**Task to carry out**
Whatever the records say, set them down exactly.

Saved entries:
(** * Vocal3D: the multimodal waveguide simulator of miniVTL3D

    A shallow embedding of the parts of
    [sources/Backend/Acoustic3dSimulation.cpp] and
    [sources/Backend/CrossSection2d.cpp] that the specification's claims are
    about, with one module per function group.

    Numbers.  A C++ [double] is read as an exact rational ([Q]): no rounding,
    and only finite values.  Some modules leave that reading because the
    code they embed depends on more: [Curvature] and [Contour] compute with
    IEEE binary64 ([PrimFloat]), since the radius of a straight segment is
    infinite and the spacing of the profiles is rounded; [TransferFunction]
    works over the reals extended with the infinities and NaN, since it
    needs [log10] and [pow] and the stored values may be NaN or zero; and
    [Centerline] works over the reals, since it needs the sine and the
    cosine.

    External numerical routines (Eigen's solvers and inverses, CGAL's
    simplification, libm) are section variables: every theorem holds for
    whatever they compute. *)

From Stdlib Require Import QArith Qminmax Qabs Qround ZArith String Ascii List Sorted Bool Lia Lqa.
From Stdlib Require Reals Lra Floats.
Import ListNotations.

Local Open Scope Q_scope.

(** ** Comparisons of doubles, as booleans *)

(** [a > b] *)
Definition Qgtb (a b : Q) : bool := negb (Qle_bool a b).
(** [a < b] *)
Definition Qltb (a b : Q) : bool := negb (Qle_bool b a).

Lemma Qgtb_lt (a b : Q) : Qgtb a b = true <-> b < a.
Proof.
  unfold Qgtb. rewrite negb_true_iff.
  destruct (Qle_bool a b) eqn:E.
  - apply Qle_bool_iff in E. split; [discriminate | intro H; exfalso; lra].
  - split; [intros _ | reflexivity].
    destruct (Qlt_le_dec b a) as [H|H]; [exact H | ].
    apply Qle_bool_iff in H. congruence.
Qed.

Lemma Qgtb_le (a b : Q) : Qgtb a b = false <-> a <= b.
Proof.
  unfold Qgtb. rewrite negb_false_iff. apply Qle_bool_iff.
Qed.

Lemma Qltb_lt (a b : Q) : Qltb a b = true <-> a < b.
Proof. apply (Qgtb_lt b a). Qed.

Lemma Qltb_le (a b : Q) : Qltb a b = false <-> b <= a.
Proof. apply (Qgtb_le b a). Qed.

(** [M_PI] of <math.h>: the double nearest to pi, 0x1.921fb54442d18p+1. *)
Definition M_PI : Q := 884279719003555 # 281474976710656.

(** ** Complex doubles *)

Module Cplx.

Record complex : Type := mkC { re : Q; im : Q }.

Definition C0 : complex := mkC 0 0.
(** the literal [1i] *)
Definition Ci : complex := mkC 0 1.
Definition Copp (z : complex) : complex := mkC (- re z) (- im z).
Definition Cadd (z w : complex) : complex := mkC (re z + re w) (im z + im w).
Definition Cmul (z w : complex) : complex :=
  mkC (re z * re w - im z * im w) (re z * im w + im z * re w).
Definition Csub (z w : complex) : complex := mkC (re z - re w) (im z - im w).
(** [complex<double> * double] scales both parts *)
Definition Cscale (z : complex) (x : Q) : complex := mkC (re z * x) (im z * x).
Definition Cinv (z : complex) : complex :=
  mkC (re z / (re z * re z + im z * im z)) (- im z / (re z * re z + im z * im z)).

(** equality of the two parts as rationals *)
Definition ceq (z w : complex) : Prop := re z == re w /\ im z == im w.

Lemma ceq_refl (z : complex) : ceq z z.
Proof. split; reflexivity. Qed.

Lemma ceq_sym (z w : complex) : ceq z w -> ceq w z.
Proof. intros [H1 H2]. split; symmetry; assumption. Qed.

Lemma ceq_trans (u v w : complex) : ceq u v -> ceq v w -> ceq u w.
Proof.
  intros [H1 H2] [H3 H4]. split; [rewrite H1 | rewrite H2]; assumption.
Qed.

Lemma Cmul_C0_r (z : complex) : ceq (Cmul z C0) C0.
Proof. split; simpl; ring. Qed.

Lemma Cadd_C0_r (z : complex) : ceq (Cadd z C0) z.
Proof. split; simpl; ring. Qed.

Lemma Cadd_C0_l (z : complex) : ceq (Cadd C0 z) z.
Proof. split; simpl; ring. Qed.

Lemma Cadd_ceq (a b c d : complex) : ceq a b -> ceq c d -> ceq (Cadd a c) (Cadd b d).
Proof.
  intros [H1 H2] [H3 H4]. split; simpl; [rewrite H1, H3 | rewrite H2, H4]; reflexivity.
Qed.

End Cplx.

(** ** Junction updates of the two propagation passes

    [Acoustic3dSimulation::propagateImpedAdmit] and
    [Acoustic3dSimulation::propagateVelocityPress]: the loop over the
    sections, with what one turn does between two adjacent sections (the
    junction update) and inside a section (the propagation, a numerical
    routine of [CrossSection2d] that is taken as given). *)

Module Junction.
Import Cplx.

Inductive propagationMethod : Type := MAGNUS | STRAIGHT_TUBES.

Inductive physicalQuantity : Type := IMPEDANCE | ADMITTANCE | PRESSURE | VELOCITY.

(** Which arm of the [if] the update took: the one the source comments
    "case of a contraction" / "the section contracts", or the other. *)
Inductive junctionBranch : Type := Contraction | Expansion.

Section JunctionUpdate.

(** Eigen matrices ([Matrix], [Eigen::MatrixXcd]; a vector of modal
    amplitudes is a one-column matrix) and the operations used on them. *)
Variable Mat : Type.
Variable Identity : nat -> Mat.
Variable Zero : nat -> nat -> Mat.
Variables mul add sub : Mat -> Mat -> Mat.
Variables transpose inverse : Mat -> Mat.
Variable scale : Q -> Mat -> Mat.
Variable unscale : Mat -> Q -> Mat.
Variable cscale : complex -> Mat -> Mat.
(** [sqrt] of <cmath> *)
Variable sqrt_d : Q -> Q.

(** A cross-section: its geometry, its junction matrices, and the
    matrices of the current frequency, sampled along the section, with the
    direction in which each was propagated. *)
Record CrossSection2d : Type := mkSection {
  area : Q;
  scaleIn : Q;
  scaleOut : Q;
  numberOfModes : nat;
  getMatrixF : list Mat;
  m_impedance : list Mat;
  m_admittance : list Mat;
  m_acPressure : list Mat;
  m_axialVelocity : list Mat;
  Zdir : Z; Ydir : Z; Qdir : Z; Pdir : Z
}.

**Exercise response**
(** * Vocal3D: the multimodal waveguide simulator of miniVTL3D

    A shallow embedding of the parts of
    [sources/Backend/Acoustic3dSimulation.cpp] and
    [sources/Backend/CrossSection2d.cpp] that the specification's claims are
    about, with one module per function group.

    Numbers.  A C++ [double] is read as an exact rational ([Q]): no rounding,
    and only finite values.  Some modules leave that reading because the
    code they embed depends on more: [Curvature] and [Contour] compute with
    IEEE binary64 ([PrimFloat]), since the radius of a straight segment is
    infinite and the spacing of the profiles is rounded; [TransferFunction]
    works over the reals extended with the infinities and NaN, since it
    needs [log10] and [pow] and the stored values may be NaN or zero; and
    [Centerline] works over the reals, since it needs the sine and the
    cosine.

    External numerical routines (Eigen's solvers and inverses, CGAL's
    simplification, libm) are section variables: every theorem holds for
    whatever they compute. *)

From Stdlib Require Import QArith Qminmax Qabs Qround ZArith String Ascii List Sorted Bool Lia Lqa.
From Stdlib Require Reals Lra Floats.
Import ListNotations.

Local Open Scope Q_scope.

(** ** Comparisons of doubles, as booleans *)

(** [a > b] *)
Definition Qgtb (a b : Q) : bool := negb (Qle_bool a b).
(** [a < b] *)
Definition Qltb (a b : Q) : bool := negb (Qle_bool b a).

Lemma Qgtb_lt (a b : Q) : Qgtb a b = true <-> b < a.
Proof.
  unfold Qgtb. rewrite negb_true_iff.
  destruct (Qle_bool a b) eqn:E.
  - apply Qle_bool_iff in E. split; [discriminate | intro H; exfalso; lra].
  - split; [intros _ | reflexivity].
    destruct (Qlt_le_dec b a) as [H|H]; [exact H | ].
    apply Qle_bool_iff in H. congruence.
Qed.

Lemma Qgtb_le (a b : Q) : Qgtb a b = false <-> a <= b.
Proof.
  unfold Qgtb. rewrite negb_false_iff. apply Qle_bool_iff.
Qed.

Lemma Qltb_lt (a b : Q) : Qltb a b = true <-> a < b.
Proof. apply (Qgtb_lt b a). Qed.

Lemma Qltb_le (a b : Q) : Qltb a b = false <-> b <= a.
Proof. apply (Qgtb_le b a). Qed.

(** [M_PI] of <math.h>: the double nearest to pi, 0x1.921fb54442d18p+1. *)
Definition M_PI : Q := 884279719003555 # 281474976710656.

(** ** Complex doubles *)

Module Cplx.

Record complex : Type := mkC { re : Q; im : Q }.

Definition C0 : complex := mkC 0 0.
(** the literal [1i] *)
Definition Ci : complex := mkC 0 1.
Definition Copp (z : complex) : complex := mkC (- re z) (- im z).
Definition Cadd (z w : complex) : complex := mkC (re z + re w) (im z + im w).
Definition Cmul (z w : complex) : complex :=
  mkC (re z * re w - im z * im w) (re z * im w + im z * re w).
Definition Csub (z w : complex) : complex := mkC (re z - re w) (im z - im w).
(** [complex<double> * double] scales both parts *)
Definition Cscale (z : complex) (x : Q) : complex := mkC (re z * x) (im z * x).
Definition Cinv (z : complex) : complex :=
  mkC (re z / (re z * re z + im z * im z)) (- im z / (re z * re z + im z * im z)).

(** equality of the two parts as rationals *)
Definition ceq (z w : complex) : Prop := re z == re w /\ im z == im w.

Lemma ceq_refl (z : complex) : ceq z z.
Proof. split; reflexivity. Qed.

Lemma ceq_sym (z w : complex) : ceq z w -> ceq w z.
Proof. intros [H1 H2]. split; symmetry; assumption. Qed.

Lemma ceq_trans (u v w : complex) : ceq u v -> ceq v w -> ceq u w.
Proof.
  intros [H1 H2] [H3 H4]. split; [rewrite H1 | rewrite H2]; assumption.
Qed.

Lemma Cmul_C0_r (z : complex) : ceq (Cmul z C0) C0.
Proof. split; simpl; ring. Qed.

Lemma Cadd_C0_r (z : complex) : ceq (Cadd z C0) z.
Proof. split; simpl; ring. Qed.

Lemma Cadd_C0_l (z : complex) : ceq (Cadd C0 z) z.
Proof. split; simpl; ring. Qed.

Lemma Cadd_ceq (a b c d : complex) : ceq a b -> ceq c d -> ceq (Cadd a c) (Cadd b d).
Proof.
  intros [H1 H2] [H3 H4]. split; simpl; [rewrite H1, H3 | rewrite H2, H4]; reflexivity.
Qed.

End Cplx.

(** ** Junction updates of the two propagation passes

    [Acoustic3dSimulation::propagateImpedAdmit] and
    [Acoustic3dSimulation::propagateVelocityPress]: the loop over the
    sections, with what one turn does between two adjacent sections (the
    junction update) and inside a section (the propagation, a numerical
    routine of [CrossSection2d] that is taken as given). *)

Module Junction.
Import Cplx.

Inductive propagationMethod : Type := MAGNUS | STRAIGHT_TUBES.

Inductive physicalQuantity : Type := IMPEDANCE | ADMITTANCE | PRESSURE | VELOCITY.

(** Which arm of the [if] the update took: the one the source comments
    "case of a contraction" / "the section contracts", or the other. *)
Inductive junctionBranch : Type := Contraction | Expansion.

Section JunctionUpdate.

(** Eigen matrices ([Matrix], [Eigen::MatrixXcd]; a vector of modal
    amplitudes is a one-column matrix) and the operations used on them. *)
Variable Mat : Type.
Variable Identity : nat -> Mat.
Variable Zero : nat -> nat -> Mat.
Variables mul add sub : Mat -> Mat -> Mat.
Variables transpose inverse : Mat -> Mat.
Variable scale : Q -> Mat -> Mat.
Variable unscale : Mat -> Q -> Mat.
Variable cscale : complex -> Mat -> Mat.
(** [sqrt] of <cmath> *)
Variable sqrt_d : Q -> Q.

(** A cross-section: its geometry, its junction matrices, and the
    matrices of the current frequency, sampled along the section, with the
    direction in which each was propagated. *)
Record CrossSection2d : Type := mkSection {
  area : Q;
  scaleIn : Q;
  scaleOut : Q;
  numberOfModes : nat;
  getMatrixF : list Mat;
  m_impedance : list Mat;
  m_admittance : list Mat;
  m_acPressure : list Mat;
  m_axialVelocity : list Mat;
  Zdir : Z; Ydir : Z; Qdir : Z; Pdir : Z
}.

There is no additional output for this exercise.